- **What you are asked to do**:
Set down, please, exactly the lines below that run from the line with "Lemma ft_opp_grid (m" to the line with "[il] times the", both lines included.

# # #

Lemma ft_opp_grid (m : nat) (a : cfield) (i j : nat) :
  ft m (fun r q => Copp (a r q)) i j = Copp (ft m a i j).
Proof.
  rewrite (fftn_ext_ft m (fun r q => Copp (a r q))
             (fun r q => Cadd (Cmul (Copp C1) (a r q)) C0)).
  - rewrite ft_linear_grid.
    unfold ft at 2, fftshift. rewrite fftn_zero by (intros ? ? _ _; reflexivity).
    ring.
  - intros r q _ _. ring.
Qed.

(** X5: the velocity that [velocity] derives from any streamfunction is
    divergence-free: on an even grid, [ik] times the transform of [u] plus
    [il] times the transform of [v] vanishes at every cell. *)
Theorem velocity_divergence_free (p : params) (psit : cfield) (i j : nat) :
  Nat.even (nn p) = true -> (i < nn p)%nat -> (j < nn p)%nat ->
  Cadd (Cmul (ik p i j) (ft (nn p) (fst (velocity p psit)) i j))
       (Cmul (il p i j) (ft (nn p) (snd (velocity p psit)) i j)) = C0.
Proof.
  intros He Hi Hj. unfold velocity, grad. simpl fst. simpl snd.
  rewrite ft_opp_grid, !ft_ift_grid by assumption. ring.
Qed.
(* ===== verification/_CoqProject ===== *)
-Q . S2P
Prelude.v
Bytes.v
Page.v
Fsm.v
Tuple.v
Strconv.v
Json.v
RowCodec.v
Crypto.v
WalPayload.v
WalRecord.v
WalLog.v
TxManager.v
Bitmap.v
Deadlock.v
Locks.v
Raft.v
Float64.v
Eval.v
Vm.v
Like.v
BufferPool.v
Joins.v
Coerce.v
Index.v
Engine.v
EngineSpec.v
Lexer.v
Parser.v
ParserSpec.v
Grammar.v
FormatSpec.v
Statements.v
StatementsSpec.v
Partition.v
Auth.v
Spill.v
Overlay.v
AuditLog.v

# # #

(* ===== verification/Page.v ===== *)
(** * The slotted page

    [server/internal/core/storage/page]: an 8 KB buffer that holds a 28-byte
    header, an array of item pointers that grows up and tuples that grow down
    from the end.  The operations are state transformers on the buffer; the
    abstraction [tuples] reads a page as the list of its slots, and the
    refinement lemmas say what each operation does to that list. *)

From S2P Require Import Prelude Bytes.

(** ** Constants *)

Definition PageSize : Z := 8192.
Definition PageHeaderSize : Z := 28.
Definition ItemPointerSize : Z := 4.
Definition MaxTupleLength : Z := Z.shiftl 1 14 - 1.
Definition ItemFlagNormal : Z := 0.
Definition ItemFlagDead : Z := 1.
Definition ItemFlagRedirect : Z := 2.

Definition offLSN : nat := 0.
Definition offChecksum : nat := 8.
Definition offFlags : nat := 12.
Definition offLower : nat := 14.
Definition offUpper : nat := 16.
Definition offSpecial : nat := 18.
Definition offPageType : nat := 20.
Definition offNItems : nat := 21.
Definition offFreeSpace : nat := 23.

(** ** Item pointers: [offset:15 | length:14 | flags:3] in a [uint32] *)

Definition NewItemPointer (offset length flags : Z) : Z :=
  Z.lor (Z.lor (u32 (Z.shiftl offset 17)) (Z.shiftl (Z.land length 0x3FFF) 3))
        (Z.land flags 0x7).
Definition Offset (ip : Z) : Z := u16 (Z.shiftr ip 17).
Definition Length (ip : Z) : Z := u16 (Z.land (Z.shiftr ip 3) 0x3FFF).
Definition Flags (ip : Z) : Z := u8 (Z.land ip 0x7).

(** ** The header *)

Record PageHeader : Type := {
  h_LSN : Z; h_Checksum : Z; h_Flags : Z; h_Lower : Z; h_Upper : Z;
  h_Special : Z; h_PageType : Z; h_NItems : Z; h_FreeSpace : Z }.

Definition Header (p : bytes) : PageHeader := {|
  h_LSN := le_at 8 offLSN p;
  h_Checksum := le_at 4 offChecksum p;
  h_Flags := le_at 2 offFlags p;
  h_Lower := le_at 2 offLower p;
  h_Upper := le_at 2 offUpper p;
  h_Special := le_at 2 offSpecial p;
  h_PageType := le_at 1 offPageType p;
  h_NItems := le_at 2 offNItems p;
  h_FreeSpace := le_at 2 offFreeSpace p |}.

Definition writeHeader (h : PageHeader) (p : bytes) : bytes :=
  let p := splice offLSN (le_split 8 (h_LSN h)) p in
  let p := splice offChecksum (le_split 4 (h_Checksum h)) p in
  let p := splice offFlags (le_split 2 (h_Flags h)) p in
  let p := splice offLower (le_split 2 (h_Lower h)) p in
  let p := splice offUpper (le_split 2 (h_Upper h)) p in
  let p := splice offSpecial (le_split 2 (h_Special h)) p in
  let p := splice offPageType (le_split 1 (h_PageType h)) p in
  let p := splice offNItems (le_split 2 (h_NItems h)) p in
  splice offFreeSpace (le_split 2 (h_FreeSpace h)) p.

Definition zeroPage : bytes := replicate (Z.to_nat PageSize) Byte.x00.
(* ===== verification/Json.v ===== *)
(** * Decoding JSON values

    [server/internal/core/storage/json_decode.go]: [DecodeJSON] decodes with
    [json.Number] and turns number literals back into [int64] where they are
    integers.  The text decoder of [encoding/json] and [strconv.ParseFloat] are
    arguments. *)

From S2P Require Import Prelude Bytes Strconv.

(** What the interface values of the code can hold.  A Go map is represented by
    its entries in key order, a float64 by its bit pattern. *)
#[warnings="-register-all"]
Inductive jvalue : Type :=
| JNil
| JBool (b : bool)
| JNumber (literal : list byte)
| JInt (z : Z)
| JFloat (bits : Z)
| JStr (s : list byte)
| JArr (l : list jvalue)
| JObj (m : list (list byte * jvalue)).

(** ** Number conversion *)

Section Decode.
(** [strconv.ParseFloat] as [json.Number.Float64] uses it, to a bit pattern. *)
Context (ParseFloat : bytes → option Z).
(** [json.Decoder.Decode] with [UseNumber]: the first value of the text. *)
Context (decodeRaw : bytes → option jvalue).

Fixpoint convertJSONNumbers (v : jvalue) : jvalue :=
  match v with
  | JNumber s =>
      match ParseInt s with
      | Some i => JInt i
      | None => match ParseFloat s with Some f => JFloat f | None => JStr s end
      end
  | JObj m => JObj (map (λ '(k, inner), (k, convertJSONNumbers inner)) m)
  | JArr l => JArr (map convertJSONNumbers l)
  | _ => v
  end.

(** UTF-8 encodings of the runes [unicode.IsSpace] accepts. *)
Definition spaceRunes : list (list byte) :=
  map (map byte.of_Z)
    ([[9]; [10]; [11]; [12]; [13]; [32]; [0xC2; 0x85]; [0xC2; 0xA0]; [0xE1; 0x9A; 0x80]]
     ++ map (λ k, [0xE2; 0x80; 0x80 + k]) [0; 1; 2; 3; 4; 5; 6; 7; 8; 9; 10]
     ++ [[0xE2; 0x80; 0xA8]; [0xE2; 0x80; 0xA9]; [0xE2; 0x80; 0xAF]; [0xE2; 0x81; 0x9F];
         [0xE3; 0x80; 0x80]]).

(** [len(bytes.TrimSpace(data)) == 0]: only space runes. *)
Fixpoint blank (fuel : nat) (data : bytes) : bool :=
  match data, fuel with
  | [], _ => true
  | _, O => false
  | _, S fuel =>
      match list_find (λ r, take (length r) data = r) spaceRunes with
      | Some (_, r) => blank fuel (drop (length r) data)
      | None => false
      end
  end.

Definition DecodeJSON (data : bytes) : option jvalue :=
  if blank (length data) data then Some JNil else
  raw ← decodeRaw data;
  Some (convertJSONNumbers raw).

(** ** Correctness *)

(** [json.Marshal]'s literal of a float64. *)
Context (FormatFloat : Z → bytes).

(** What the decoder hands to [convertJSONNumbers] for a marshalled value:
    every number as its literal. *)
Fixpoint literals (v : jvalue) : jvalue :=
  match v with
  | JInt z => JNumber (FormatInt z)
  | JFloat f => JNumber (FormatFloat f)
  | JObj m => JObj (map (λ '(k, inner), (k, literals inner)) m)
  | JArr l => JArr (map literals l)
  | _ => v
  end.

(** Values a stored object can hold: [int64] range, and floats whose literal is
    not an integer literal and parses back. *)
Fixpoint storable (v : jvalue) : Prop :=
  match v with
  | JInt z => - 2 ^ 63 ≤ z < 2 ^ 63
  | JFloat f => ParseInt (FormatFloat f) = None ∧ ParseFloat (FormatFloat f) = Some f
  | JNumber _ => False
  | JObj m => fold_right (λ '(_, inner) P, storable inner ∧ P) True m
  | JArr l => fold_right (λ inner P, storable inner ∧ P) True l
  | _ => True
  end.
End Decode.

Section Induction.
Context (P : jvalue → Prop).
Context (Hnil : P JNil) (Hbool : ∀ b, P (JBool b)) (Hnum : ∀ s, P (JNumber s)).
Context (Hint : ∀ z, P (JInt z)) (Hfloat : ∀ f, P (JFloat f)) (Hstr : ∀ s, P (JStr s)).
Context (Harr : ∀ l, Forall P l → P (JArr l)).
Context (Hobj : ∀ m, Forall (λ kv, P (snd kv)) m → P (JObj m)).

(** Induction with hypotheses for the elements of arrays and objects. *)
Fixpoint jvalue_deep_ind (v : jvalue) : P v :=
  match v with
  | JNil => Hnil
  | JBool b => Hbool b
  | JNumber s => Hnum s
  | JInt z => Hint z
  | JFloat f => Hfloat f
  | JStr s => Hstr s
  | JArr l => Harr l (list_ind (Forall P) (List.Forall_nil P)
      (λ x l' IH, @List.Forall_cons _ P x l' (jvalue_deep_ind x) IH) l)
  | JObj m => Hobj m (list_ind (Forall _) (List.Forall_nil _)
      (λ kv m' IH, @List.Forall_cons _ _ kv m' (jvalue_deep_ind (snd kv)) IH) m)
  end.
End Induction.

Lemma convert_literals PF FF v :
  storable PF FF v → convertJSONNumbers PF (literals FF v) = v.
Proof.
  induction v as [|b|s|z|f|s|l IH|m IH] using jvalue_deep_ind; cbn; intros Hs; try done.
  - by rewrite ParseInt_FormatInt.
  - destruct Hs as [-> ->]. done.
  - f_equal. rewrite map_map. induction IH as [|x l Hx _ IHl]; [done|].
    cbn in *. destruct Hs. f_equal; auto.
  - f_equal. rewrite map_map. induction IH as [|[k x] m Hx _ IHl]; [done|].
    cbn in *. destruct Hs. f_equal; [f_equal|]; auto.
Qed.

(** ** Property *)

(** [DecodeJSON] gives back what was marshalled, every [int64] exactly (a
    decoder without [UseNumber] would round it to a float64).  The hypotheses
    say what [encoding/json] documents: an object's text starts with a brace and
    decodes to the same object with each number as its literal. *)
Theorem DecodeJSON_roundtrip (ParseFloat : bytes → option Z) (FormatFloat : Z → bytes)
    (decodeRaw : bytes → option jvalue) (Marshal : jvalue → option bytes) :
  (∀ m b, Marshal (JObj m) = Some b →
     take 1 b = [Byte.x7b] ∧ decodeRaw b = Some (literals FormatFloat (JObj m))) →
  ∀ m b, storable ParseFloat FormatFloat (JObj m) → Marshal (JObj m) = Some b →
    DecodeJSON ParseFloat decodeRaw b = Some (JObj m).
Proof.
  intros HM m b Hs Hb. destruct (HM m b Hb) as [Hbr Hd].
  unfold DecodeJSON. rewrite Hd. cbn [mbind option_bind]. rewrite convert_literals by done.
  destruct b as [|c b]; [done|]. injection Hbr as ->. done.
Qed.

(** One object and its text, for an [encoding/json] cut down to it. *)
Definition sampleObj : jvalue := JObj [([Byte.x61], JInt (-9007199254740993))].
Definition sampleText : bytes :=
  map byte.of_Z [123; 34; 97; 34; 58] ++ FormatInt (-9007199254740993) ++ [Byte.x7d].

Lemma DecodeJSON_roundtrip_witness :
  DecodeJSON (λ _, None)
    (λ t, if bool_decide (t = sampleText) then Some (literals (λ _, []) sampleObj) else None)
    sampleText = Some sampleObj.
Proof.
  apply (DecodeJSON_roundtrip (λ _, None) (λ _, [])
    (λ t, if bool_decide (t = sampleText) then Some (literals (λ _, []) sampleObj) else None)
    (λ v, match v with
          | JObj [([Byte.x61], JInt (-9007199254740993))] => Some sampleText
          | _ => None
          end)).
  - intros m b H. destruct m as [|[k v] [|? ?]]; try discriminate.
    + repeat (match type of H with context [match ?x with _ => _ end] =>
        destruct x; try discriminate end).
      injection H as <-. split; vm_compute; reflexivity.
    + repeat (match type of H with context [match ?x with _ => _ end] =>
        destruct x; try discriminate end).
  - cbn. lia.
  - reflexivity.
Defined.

# # #

- **Solution to the exercise**:
Lemma ft_opp_grid (m : nat) (a : cfield) (i j : nat) :
  ft m (fun r q => Copp (a r q)) i j = Copp (ft m a i j).
Proof.
  rewrite (fftn_ext_ft m (fun r q => Copp (a r q))
             (fun r q => Cadd (Cmul (Copp C1) (a r q)) C0)).
  - rewrite ft_linear_grid.
    unfold ft at 2, fftshift. rewrite fftn_zero by (intros ? ? _ _; reflexivity).
    ring.
  - intros r q _ _. ring.
Qed.

(** X5: the velocity that [velocity] derives from any streamfunction is
    divergence-free: on an even grid, [ik] times the transform of [u] plus
    [il] times the transform of [v] vanishes at every cell. *)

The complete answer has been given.